**PROBLEM TO WORK ON**
Repeat exactly the lines from the start of the records below through the line that contains "Class RecordType (V", including both.

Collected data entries
(* ===== verification/WasmDb.v ===== *)
(** * pubkey.token: the generic table access

    [contracts/pubkey.token/include/wasm_db.hpp]: the class [dbc] reads and writes rows of any
    record type through the table of its [idx_t], in the contract's own scope or in a
    given one.  [code] is the contract's account; the tables of one record type are a map
    from scopes to maps from primary keys to rows.  Who pays for the memory of a row is
    not modelled. *)
From S2P Require Import Prelude Cdt.
From Stdlib Require Import ZArith Lia.
From stdpp Require Import base tactics numbers list gmap.
Open Scope Z_scope.

Inductive return_t : Type := NONE | MODIFIED | APPENDED.

(** What the templates use of [RecordType] *)
Class RecordType (V : Type) : Type := {
  primary_key : V -> Z;
  record_scope : V -> Z;
}.

Section dbc.
Context {V : Type} {record_type : RecordType V} (code : name).
Abbreviation tables := (gmap Z (gmap Z V)).
Implicit Types (db : tables) (record : V).

(** [idx_t idx(code, scope)] *)
Definition open_idx (scope : Z) (db : tables) : gmap Z V := default ∅ (db !! scope).

(** [get(scope, record)] replaces the record and returns true, or leaves it. *)
Definition get_scoped (scope : Z) (record : V) (db : tables) : bool * V :=
  let idx := open_idx scope db in
  match idx !! primary_key record with
  | None => (false, record)
  | Some row => (true, row)
  end.
Definition get (record : V) (db : tables) : bool * V := get_scoped code record db.

Definition get_idx (record : V) (db : tables) : gmap Z V :=
  let scope := record_scope record in
  let scope := if scope =? 0 then code else scope in
  open_idx scope db.

(** The three overloads of [set]; [modify] keeps the primary key, as the record has it. *)
Definition set_scoped (scope : Z) (record : V) (db : tables) : result (tables * return_t) :=
  let idx := open_idx scope db in
  match idx !! primary_key record with
  | Some _ => mret (<[scope := <[primary_key record := record]> idx]> db, MODIFIED)
  | None =>
      idx ← emplace idx (primary_key record) record;
      mret (<[scope := idx]> db, APPENDED)
  end.
Definition set (record : V) (db : tables) : result (tables * return_t) :=
  set_scoped code record db.
Definition set_paid (rampayer : name) (record : V) (db : tables) : result (tables * return_t) :=
  set_scoped code record db.

Definition del_scope (scope : Z) (record : V) (db : tables) : tables :=
  let idx := open_idx scope db in
  match idx !! primary_key record with
  | Some _ => <[scope := delete (primary_key record) idx]> db
  | None => db
  end.
Definition del (record : V) (db : tables) : tables := del_scope code record db.

(** ** A map from scope and key to the last record set *)

Definition row_at (db : tables) (at_ : Z * Z) : option V := open_idx at_.1 db !! at_.2.

Lemma dbc_row_at_insert db scope idx p :
  row_at (<[scope := idx]> db) p = if p.1 =? scope then idx !! p.2 else row_at db p.
Proof.
  unfold row_at, open_idx. destruct (Z.eqb_spec p.1 scope) as [->|Hn].
  - by rewrite lookup_insert_eq.
  - by rewrite lookup_insert_ne.
Qed.

(** The tables are a map.  Setting a record never fails, says whether there was
    one before, is read back by [get], and changes no other row of any scope; deleting it
    removes exactly that row; [get] of a missing row returns false and leaves the record. *)
Theorem dbc_is_map scope record db :
  (exists db' r, set_scoped scope record db = Ok (db', r) /\
    (r = MODIFIED <-> is_Some (row_at db (scope, primary_key record))) /\ r <> NONE /\
    (forall record', primary_key record' = primary_key record ->
      get_scoped scope record' db' = (true, record)) /\
    forall p, row_at db' p =
      if decide (p = (scope, primary_key record)) then Some record else row_at db p) /\
  (forall p, row_at (del_scope scope record db) p =
    if decide (p = (scope, primary_key record)) then None else row_at db p) /\
  get_scoped scope record (del_scope scope record db) = (false, record) /\
  (record_scope record = 0 -> get_idx record db = open_idx code db) /\
  (record_scope record <> 0 -> get_idx record db = open_idx (record_scope record) db).
Proof.
  set (k := primary_key record).
  assert (Hset : forall p, row_at (<[scope := <[k := record]> (open_idx scope db)]> db) p =
    if decide (p = (scope, k)) then Some record else row_at db p).
  { intros [s j]. rewrite dbc_row_at_insert. simpl. destruct (Z.eqb_spec s scope) as [->|Hn].
    - destruct (decide (j = k)) as [->|Hj].
      + rewrite decide_True by done. apply lookup_insert_eq.
      + rewrite decide_False by congruence. by rewrite lookup_insert_ne.
    - by rewrite decide_False by congruence. }
  assert (Hdel : forall p, row_at (del_scope scope record db) p =
    if decide (p = (scope, k)) then None else row_at db p).
  { intros [s j]. unfold del_scope. fold k. destruct (open_idx scope db !! k) as [v|] eqn:E.
    - rewrite dbc_row_at_insert. simpl. destruct (Z.eqb_spec s scope) as [->|Hn].
      + destruct (decide (j = k)) as [->|Hj].
        * rewrite decide_True by done. apply lookup_delete_eq.
        * rewrite decide_False by congruence. by rewrite lookup_delete_ne.
      + by rewrite decide_False by congruence.
    - destruct (decide (_ = _)) as [[= -> ->]|]; done. }
  split_and!.
  - exists (<[scope := <[k := record]> (open_idx scope db)]> db).
    exists (match open_idx scope db !! k with Some _ => MODIFIED | None => APPENDED end).
    unfold set_scoped, emplace, row_at. fold k. simpl.
    split; [by destruct (open_idx scope db !! k)|].
    split; [destruct (open_idx scope db !! k); split; naive_solver|].
    split; [by destruct (open_idx scope db !! k)|]. split; [|exact Hset].
    intros record' E. specialize (Hset (scope, k)). unfold row_at in Hset. simpl in Hset.
    unfold get_scoped. rewrite E. fold k. rewrite Hset. by rewrite decide_True.
  - exact Hdel.
  - specialize (Hdel (scope, k)). unfold row_at in Hdel. simpl in Hdel.
    unfold get_scoped. fold k. rewrite Hdel. by rewrite decide_True.
  - unfold get_idx. by intros ->.
  - unfold get_idx. intros Hn. by rewrite (proj2 (Z.eqb_neq _ _)).
Qed.
End dbc.
Definition claim_rewards (c : ctx) (st : state) (voter_name : name)
    : result (state * list effect) :=
  v ← get_or (voters st !! voter_name) "voter info not found";
  '(ptbl, prods, unclaimed) ←
    (if 0 <? v_votes v then
       allocate_producer_rewards c (core_symbol st) (producers st) (v_producers v)
         (v_votes v) 0 (unclaimed_rewards v)
     else mret (producers st, v_producers v, unclaimed_rewards v));
  ensure 0 <? amount unclaimed else "no rewards to claim";
  let pay := send CORE_TOKEN [PermissionLevel (get_self c) ACTIVE_PERM]
               (token_transfer (get_self c) voter_name unclaimed "voted rewards") in
  claimed ← asset_add (claimed_rewards v) unclaimed;
  let v' := Voter (v_owner v) (v_votes v) prods (Asset 0 (asset_symbol unclaimed)) claimed
              (slot_of_time_point (current_time_point c)) in
  mret (State (global st) (<[voter_name := v']> (voters st)) ptbl, [pay]).

Definition claimrewards (c : ctx) (st : state) (voter_name : name)
    : result (state * list effect) :=
  _ ← check_init st;
  _ ← require_auth c voter_name;
  claim_rewards c st voter_name.

Definition claimfor (c : ctx) (st : state) (claimer voter_name : name)
    : result (state * list effect) :=
  _ ← check_init st;
  _ ← require_auth c claimer;
  claim_rewards c st voter_name.

(** The notification of a transfer by flon.token *)
Definition ontransfer (c : ctx) (st : state) (from to : name) (quantity : asset)
    (memo : string) : result (state * list effect) :=
  if (get_first_receiver c =? CORE_TOKEN) && (asset_symbol quantity =? core_symbol st)
     && negb (from =? get_self c) && (to =? get_self c) then
    total ← asset_add (gstate st) quantity;
    p ← get_or (producers st !! from) "producer(from) not found";
    ensure is_registered p else "producer(from) not registered";
    total' ← asset_add (total_rewards p) quantity;
    allocating' ← asset_add (allocating_rewards p) quantity;
    rpv ← calc_rewards_per_vote (rewards_per_vote p) quantity (votes p);
    let p' := Producer (owner p) (is_registered p) total' allocating' (allocated_rewards p)
                (votes p) rpv (slot_of_time_point (current_time_point c)) in
    mret (State (Some total) (voters st) (<[from := p']> (producers st)), [])
  else mret (st, []).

**RESPONSE TO THIS TASK**
(* ===== verification/WasmDb.v ===== *)
(** * pubkey.token: the generic table access

    [contracts/pubkey.token/include/wasm_db.hpp]: the class [dbc] reads and writes rows of any
    record type through the table of its [idx_t], in the contract's own scope or in a
    given one.  [code] is the contract's account; the tables of one record type are a map
    from scopes to maps from primary keys to rows.  Who pays for the memory of a row is
    not modelled. *)
From S2P Require Import Prelude Cdt.
From Stdlib Require Import ZArith Lia.
From stdpp Require Import base tactics numbers list gmap.
Open Scope Z_scope.

Inductive return_t : Type := NONE | MODIFIED | APPENDED.

(** What the templates use of [RecordType] *)
Class RecordType (V : Type) : Type := {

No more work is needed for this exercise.